Loners-individuals out of sync with a coordinated majority-occur frequently in nature. Are loners incidental byproducts of large-scale coordination attempts, or are they part of a mosaic of life-history strategies? Here, we provide empirical evidence of naturally occurring heritable variation in loner behavior in the model social amoeba Dictyostelium discoideum. We propose that Dictyostelium loners-cells that do not join the multicellular life stage-arise from a dynamic population-partitioning process, the result of each cell making a stochastic, signal-based decision. We find evidence that this imperfectly synchronized multicellular development is affected by both abiotic (environmental porosity) and biotic (signaling) factors.
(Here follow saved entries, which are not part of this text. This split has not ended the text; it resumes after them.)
Definition set_send_window (v : Z) : step Shared unit :=
  modify (fun w => with_connection (mkConnection v (c_recv_window (connection_stream w))
    (m_connection_error_code (connection_stream w))) w).

Definition set_recv_window (v : Z) : step Shared unit :=
  modify (fun w => with_connection (mkConnection (c_send_window (connection_stream w)) v
    (m_connection_error_code (connection_stream w))) w).

(** [Stream<false>::update_send_window] and [consume_window]. *)
Definition connection_update_send_window (increment : Z) : step Shared unit :=
  c ← gets connection_stream;
  v ← lift (raised_window 0 increment (c_send_window c));
  set_send_window v.

Definition connection_consume_window (size : Z) (is_sender : bool) : step Shared unit :=
  c ← gets connection_stream;
  let '(v, o) := debited_window 0 size (if is_sender then c_send_window c else c_recv_window c) is_sender in
  _ ← (if is_sender then set_send_window v else set_recv_window v);
  lift o.

Section Receive.
Context (hash_string : string -> Z) (hash_uint32 : Z -> Z).
Context (has_extensions : bool) (now : Z).

(** [on_frame_complete] gets a copy of the payload of a frame the layer does not know. *)
Definition ignore_frame (h : FrameHeader) : step Shared unit :=
  when (has_extensions && (0 <? m_length h)) (_ ← grow_bytes (frame_bytes h); mret tt).

Definition handle_settings (h : FrameHeader) : step Shared (option FrameBuilder) :=
  if has_flag h ACK then
    _ ← modify (fun w => with_local (Settings.set_state ACKNOWLEDGED (local_settings w)) w);
    mret None
  else
    remote ← gets remote_settings;
    if is_finished remote then lift (connection_error PROTOCOL_ERROR)
    else
      let old_window := m_initial_window_size remote in
      bs ← all_bytes_left;
      settings ← lift (ReadSettingsAdaptor now bs);
      _ ← modify (fun w => with_remote (apply_all settings (remote_settings w)) w);
      remote ← gets remote_settings;
      let new_window := m_initial_window_size remote in
      _ ← when (negb (old_window =? new_window))
            (let delta := i32 new_window - i32 old_window in
             _ ← connection_update_send_window (u32 delta);
             modify (fun w => with_remote (set_delta_window_on_settings delta (remote_settings w)) w));
      _ ← modify (fun w => with_remote (Settings.set_state ACKNOWLEDGED (remote_settings w)) w);
      mret (Some generate_ack).

Definition ping_ack (h : FrameHeader) : step Shared (option FrameBuilder) :=
  remote ← gets remote_settings;
  if has_flag h ACK then
    payload ← take_bytes 8;
    '(_, tracker) ← lift (of_result (Ping.on_ack payload now (m_ping_tracker remote)));
    _ ← modify (fun w => with_remote (set_ping_tracker tracker (remote_settings w)) w);
    mret None
  else
    _ ← modify (fun w => with_remote (set_ping_tracker (Ping.note_activity now (m_ping_tracker remote)) (remote_settings w)) w);
    payload ← take_bytes 8;
    mret (Some (build_frame PING ACK 0 payload)).

(** The payload of a GOAWAY: the last stream, then the code. *)
Definition goaway_payload (stream_id : Z) (code : Http2ErrorCode) : list Z :=
  WriteBigEndianAdaptor 4 (error_code code) (WriteBigEndianAdaptor 4 stream_id []).

Definition goaway_reply (h : FrameHeader) : step Shared (option FrameBuilder) :=
  _ ← modify (fun w => with_remote (set_last_stream_id (m_stream_id h) (remote_settings w)) w);
  c ← gets connection_stream;
  mret (Some (build_frame GOAWAY 0 0 (goaway_payload (m_stream_id h) (m_connection_error_code c)))).

(** [Stream<false>::receive]. *)
Definition connection_receive (h : FrameHeader) : step Shared (option FrameBuilder) :=
  response ← match m_type h with
             | WINDOW_UPDATE =>
                 bs ← take_bytes 4;
                 increment ← lift (ReadWindowIncrementAdaptor bs);
                 _ ← connection_update_send_window increment;
                 mret None
             | GOAWAY => goaway_reply h
             | PING => ping_ack h
             | SETTINGS => handle_settings h
             | PRIORITY | DATA | HEADERS | PUSH_PROMISE | CONTINUATION | RST_STREAM =>
                 lift (connection_error PROTOCOL_ERROR)
             | UnknownType _ => _ ← ignore_frame h; mret None
             end;
  _ ← consume_bytes (frame_bytes h);
  mret response.

(** ** A request *)

Record Stream := mkStream {
  m_state_machine : StreamStateMachine;
  m_send_window : Z;
  m_recv_window : Z;
  m_request : Message;
  m_response : Message;
  m_header_block : option (list Z);
  m_trailer_block : option (list Z);
  m_expecting_continuation : bool;
  m_remote_done : bool;
  m_primary_headers_done : bool;
}.

(** The constructor, for a stream the client initiated, which is the default all callers use. *)
Definition make_stream (stream_id : Z) (remote : Settings) : outcome Stream :=
  if (0 <? stream_id) && (stream_id mod 2 =? 0) then connection_error PROTOCOL_ERROR
  else
    let window := i32 (m_initial_window_size remote) in
    Return (mkStream (new_machine stream_id) window window (new_message stream_id) (new_message stream_id)
              (Some []) None false false false).

Definition get_stream_id (s : Stream) : Z := m_id (m_state_machine s).

Definition with_machine (m : StreamStateMachine) (s : Stream) : Stream :=
  mkStream m (m_send_window s) (m_recv_window s) (m_request s) (m_response s) (m_header_block s) (m_trailer_block s)
    (m_expecting_continuation s) (m_remote_done s) (m_primary_headers_done s).
Definition with_windows (send recv : Z) (s : Stream) : Stream :=
  mkStream (m_state_machine s) send recv (m_request s) (m_response s) (m_header_block s) (m_trailer_block s)
    (m_expecting_continuation s) (m_remote_done s) (m_primary_headers_done s).
Definition with_request (m : Message) (s : Stream) : Stream :=
  mkStream (m_state_machine s) (m_send_window s) (m_recv_window s) m (m_response s) (m_header_block s)
    (m_trailer_block s) (m_expecting_continuation s) (m_remote_done s) (m_primary_headers_done s).
Definition with_response (m : Message) (s : Stream) : Stream :=
  mkStream (m_state_machine s) (m_send_window s) (m_recv_window s) (m_request s) m (m_header_block s)
    (m_trailer_block s) (m_expecting_continuation s) (m_remote_done s) (m_primary_headers_done s).
Definition with_blocks (header trailer : option (list Z)) (s : Stream) : Stream :=
  mkStream (m_state_machine s) (m_send_window s) (m_recv_window s) (m_request s) (m_response s) header trailer
    (m_expecting_continuation s) (m_remote_done s) (m_primary_headers_done s).
Definition set_expecting_continuation (b : bool) (s : Stream) : Stream :=
  mkStream (m_state_machine s) (m_send_window s) (m_recv_window s) (m_request s) (m_response s) (m_header_block s)
    (m_trailer_block s) b (m_remote_done s) (m_primary_headers_done s).
Definition set_remote_done (b : bool) (s : Stream) : Stream :=
  mkStream (m_state_machine s) (m_send_window s) (m_recv_window s) (m_request s) (m_response s) (m_header_block s)
    (m_trailer_block s) (m_expecting_continuation s) b (m_primary_headers_done s).
Definition mark_primary_headers_done (s : Stream) : Stream :=
  mkStream (m_state_machine s) (m_send_window s) (m_recv_window s) (m_request s) (m_response s) (m_header_block s)
    (m_trailer_block s) (m_expecting_continuation s) (m_remote_done s) true.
Finally, we predict theoretically that when a pair of strains differing in their partitioning behavior coaggregate, cross-signaling impacts slime-mold diversity across spatiotemporal scales. Our findings suggest that loners could be critical to understanding collective and social behaviors, multicellular development, and ecological dynamics in D. discoideum. More broadly, across taxa, imperfect coordination of collective behaviors might be adaptive by enabling diversification of life-history strategies.